**PROBLEM REQUIREMENTS:** Counting every line in the entries below where the word "Lemmas" occurs, report how many there are. Give only that number.

**RECORD SET:**
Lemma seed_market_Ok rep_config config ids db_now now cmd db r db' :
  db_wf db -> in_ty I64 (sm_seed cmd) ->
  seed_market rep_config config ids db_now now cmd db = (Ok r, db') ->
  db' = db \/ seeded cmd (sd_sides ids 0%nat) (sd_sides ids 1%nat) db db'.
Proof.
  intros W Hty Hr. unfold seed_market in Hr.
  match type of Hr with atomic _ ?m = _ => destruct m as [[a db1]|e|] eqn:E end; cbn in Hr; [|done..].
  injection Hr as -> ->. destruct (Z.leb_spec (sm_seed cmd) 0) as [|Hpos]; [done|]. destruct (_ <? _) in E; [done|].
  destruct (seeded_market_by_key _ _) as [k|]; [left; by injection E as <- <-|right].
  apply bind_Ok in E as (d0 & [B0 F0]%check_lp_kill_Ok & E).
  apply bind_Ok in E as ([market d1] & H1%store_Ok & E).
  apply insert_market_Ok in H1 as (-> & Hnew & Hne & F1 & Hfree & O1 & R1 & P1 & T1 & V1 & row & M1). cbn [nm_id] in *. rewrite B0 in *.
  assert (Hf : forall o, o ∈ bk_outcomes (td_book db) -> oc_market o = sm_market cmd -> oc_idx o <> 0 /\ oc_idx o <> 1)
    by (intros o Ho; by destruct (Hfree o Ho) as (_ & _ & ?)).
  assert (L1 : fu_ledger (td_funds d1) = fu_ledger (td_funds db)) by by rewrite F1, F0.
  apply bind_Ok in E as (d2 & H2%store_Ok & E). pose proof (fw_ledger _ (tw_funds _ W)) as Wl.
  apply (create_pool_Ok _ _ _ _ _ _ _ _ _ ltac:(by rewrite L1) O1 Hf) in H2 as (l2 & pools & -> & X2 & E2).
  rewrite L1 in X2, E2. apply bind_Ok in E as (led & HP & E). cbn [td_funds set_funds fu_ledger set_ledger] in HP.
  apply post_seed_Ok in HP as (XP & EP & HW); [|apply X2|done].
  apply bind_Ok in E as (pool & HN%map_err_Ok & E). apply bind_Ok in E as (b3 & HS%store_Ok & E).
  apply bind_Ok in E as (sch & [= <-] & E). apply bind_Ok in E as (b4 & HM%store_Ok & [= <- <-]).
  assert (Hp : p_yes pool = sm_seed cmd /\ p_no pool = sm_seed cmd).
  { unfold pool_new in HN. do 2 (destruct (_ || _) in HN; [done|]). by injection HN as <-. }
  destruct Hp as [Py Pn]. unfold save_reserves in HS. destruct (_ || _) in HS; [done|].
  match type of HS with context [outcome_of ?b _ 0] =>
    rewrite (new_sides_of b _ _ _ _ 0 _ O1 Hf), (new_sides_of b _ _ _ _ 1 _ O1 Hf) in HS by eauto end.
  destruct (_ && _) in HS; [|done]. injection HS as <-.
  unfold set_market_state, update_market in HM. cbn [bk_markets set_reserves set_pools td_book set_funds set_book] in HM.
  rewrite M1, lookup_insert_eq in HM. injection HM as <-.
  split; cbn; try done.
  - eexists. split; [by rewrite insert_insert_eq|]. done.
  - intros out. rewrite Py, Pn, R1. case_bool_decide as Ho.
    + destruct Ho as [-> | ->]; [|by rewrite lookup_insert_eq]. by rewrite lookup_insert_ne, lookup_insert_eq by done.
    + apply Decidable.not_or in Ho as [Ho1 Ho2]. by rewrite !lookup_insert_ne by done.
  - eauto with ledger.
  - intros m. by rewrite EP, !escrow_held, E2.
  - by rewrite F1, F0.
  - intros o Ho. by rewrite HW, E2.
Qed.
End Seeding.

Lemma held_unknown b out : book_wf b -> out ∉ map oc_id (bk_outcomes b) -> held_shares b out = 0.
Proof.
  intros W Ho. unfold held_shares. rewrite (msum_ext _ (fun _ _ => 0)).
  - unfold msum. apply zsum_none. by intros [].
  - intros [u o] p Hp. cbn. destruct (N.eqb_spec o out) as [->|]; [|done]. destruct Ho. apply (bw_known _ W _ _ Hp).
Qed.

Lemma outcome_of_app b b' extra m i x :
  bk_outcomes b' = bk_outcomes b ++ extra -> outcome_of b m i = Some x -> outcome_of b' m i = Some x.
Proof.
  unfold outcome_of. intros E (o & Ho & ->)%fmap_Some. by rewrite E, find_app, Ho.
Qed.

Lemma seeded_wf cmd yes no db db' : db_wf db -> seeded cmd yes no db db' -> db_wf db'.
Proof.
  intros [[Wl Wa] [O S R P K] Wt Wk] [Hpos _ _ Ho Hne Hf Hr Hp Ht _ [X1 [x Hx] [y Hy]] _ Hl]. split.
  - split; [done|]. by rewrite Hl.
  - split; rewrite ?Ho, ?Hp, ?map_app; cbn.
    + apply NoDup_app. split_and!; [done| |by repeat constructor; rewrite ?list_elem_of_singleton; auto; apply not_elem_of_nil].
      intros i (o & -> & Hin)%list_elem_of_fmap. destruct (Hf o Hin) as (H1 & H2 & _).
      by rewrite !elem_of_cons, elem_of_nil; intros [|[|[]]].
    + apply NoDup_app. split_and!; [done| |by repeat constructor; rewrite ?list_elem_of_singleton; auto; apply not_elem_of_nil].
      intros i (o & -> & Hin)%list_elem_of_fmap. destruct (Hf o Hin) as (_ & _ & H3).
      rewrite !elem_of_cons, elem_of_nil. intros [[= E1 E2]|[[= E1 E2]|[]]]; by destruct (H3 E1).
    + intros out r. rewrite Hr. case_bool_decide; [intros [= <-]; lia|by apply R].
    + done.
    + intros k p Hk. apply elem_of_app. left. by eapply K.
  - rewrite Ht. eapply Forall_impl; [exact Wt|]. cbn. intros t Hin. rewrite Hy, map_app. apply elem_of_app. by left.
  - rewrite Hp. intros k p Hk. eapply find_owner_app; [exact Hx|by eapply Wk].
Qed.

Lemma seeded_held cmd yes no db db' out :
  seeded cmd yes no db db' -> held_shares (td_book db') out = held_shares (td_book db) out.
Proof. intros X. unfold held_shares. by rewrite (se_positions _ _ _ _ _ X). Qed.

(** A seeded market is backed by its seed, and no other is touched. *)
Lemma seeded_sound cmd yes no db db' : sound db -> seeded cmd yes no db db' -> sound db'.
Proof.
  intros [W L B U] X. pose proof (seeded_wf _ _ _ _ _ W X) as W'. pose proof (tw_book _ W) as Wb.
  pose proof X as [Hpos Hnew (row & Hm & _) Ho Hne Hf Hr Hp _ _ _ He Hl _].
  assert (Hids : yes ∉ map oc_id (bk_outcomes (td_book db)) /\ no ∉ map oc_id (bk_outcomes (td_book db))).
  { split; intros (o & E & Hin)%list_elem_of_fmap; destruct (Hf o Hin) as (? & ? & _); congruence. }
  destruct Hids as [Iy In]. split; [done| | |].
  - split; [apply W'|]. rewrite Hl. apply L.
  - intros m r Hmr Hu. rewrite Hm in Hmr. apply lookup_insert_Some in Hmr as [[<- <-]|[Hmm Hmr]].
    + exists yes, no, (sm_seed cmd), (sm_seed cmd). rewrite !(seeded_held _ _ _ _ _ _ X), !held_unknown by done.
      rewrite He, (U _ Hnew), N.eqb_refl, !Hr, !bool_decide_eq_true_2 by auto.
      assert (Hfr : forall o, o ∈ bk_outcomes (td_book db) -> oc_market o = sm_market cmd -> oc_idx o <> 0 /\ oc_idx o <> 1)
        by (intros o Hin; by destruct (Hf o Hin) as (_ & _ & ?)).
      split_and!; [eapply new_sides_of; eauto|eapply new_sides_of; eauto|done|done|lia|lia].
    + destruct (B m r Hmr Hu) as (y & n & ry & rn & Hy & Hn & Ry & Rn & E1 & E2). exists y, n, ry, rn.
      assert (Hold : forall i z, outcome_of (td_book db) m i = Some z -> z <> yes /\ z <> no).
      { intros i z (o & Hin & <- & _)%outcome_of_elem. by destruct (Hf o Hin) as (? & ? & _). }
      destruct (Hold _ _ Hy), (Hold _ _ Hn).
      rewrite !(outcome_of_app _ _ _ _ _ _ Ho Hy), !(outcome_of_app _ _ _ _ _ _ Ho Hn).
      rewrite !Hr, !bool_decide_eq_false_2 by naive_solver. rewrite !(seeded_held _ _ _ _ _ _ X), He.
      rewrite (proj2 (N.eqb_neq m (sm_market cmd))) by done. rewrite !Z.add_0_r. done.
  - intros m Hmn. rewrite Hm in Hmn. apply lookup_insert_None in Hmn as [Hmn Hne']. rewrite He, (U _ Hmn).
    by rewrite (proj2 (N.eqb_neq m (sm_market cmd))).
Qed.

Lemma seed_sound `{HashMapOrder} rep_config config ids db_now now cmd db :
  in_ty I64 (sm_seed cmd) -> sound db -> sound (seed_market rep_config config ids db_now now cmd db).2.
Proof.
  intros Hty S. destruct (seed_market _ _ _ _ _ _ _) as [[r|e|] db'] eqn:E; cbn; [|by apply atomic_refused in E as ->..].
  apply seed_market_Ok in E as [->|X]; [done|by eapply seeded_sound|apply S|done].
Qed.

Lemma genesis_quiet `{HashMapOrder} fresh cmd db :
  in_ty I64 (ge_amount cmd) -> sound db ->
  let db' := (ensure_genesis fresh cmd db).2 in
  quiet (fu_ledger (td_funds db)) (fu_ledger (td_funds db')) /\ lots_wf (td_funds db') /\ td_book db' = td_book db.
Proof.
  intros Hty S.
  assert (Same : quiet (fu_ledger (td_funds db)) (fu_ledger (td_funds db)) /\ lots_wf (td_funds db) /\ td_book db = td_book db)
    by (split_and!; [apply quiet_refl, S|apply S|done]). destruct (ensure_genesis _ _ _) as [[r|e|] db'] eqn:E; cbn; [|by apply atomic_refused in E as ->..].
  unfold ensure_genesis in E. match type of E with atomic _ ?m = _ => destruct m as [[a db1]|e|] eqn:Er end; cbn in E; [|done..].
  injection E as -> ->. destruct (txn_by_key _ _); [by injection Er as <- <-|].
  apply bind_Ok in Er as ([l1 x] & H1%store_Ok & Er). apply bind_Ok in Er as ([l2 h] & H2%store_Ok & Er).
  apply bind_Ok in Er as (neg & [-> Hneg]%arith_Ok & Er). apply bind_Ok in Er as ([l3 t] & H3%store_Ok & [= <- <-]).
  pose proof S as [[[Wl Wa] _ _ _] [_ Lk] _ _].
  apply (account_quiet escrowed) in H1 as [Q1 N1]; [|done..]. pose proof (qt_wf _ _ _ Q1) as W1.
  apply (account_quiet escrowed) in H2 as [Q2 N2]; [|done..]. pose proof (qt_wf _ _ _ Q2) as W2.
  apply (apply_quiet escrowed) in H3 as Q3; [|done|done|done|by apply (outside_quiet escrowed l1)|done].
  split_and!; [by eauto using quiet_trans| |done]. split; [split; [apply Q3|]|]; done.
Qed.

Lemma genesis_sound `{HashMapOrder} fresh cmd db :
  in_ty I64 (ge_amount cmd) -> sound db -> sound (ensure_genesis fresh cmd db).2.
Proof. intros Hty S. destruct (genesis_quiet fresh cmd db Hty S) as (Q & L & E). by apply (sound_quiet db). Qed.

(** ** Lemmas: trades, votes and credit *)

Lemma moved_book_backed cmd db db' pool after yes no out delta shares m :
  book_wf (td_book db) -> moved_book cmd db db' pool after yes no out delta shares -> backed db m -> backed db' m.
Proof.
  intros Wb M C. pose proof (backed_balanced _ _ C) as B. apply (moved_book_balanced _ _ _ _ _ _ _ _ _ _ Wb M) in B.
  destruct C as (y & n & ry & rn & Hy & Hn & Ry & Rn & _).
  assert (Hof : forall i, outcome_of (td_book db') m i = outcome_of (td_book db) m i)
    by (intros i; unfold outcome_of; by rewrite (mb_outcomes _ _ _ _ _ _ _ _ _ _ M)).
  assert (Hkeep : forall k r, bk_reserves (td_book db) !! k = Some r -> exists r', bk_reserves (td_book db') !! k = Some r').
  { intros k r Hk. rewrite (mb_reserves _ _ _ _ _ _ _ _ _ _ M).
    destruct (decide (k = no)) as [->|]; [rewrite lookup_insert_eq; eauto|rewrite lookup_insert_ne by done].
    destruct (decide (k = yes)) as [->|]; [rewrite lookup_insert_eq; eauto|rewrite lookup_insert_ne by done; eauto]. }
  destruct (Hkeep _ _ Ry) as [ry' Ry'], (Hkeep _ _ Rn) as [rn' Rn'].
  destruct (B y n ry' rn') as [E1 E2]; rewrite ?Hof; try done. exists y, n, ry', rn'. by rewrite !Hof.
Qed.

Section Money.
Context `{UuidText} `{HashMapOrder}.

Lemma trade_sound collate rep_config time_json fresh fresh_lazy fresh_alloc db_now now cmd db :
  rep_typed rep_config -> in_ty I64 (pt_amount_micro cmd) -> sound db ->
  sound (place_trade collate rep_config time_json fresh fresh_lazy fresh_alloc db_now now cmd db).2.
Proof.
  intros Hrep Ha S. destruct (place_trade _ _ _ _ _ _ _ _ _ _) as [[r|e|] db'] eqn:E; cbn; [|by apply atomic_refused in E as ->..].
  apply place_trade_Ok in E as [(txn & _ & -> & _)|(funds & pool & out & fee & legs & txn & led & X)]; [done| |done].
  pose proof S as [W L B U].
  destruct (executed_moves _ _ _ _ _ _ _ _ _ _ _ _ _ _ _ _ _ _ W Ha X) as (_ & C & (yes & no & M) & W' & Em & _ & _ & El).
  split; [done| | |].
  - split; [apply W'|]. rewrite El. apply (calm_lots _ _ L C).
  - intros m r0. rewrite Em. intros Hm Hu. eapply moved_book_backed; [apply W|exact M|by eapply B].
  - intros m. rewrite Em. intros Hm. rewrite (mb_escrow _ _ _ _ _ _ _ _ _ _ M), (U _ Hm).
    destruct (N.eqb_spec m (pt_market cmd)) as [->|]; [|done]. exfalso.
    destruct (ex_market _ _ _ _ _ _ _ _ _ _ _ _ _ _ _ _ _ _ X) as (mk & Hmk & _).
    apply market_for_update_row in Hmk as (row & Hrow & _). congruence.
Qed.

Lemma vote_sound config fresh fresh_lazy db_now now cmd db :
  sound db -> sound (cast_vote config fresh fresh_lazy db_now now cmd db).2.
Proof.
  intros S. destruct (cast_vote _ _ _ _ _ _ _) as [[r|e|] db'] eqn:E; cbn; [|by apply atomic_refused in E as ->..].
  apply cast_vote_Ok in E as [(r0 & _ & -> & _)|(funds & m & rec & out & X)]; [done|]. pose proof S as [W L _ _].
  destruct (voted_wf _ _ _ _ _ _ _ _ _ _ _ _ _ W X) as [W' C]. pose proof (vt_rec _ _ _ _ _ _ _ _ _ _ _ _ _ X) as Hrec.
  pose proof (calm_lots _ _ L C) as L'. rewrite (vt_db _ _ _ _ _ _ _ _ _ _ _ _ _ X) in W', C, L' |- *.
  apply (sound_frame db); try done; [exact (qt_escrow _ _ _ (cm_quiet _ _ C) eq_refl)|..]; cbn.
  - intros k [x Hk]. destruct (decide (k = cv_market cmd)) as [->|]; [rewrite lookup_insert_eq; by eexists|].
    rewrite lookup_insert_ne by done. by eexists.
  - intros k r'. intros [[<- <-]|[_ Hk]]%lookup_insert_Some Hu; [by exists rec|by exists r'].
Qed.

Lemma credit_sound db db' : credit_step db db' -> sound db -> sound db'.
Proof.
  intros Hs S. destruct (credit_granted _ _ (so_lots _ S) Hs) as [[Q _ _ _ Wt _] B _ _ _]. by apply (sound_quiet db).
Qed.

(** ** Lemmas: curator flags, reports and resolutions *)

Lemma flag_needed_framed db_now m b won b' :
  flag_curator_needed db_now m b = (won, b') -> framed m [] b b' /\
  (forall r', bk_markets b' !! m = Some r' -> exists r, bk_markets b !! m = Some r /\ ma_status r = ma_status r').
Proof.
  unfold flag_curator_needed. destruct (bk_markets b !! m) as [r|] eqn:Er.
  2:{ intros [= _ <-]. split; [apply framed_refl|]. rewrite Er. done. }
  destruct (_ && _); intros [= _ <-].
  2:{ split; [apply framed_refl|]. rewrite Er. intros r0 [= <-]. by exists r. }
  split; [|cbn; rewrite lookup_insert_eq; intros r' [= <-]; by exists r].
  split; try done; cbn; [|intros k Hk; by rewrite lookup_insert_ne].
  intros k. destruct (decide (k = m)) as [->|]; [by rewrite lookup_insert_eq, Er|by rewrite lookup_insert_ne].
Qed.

**RESPONSE TO THE TASK:** 2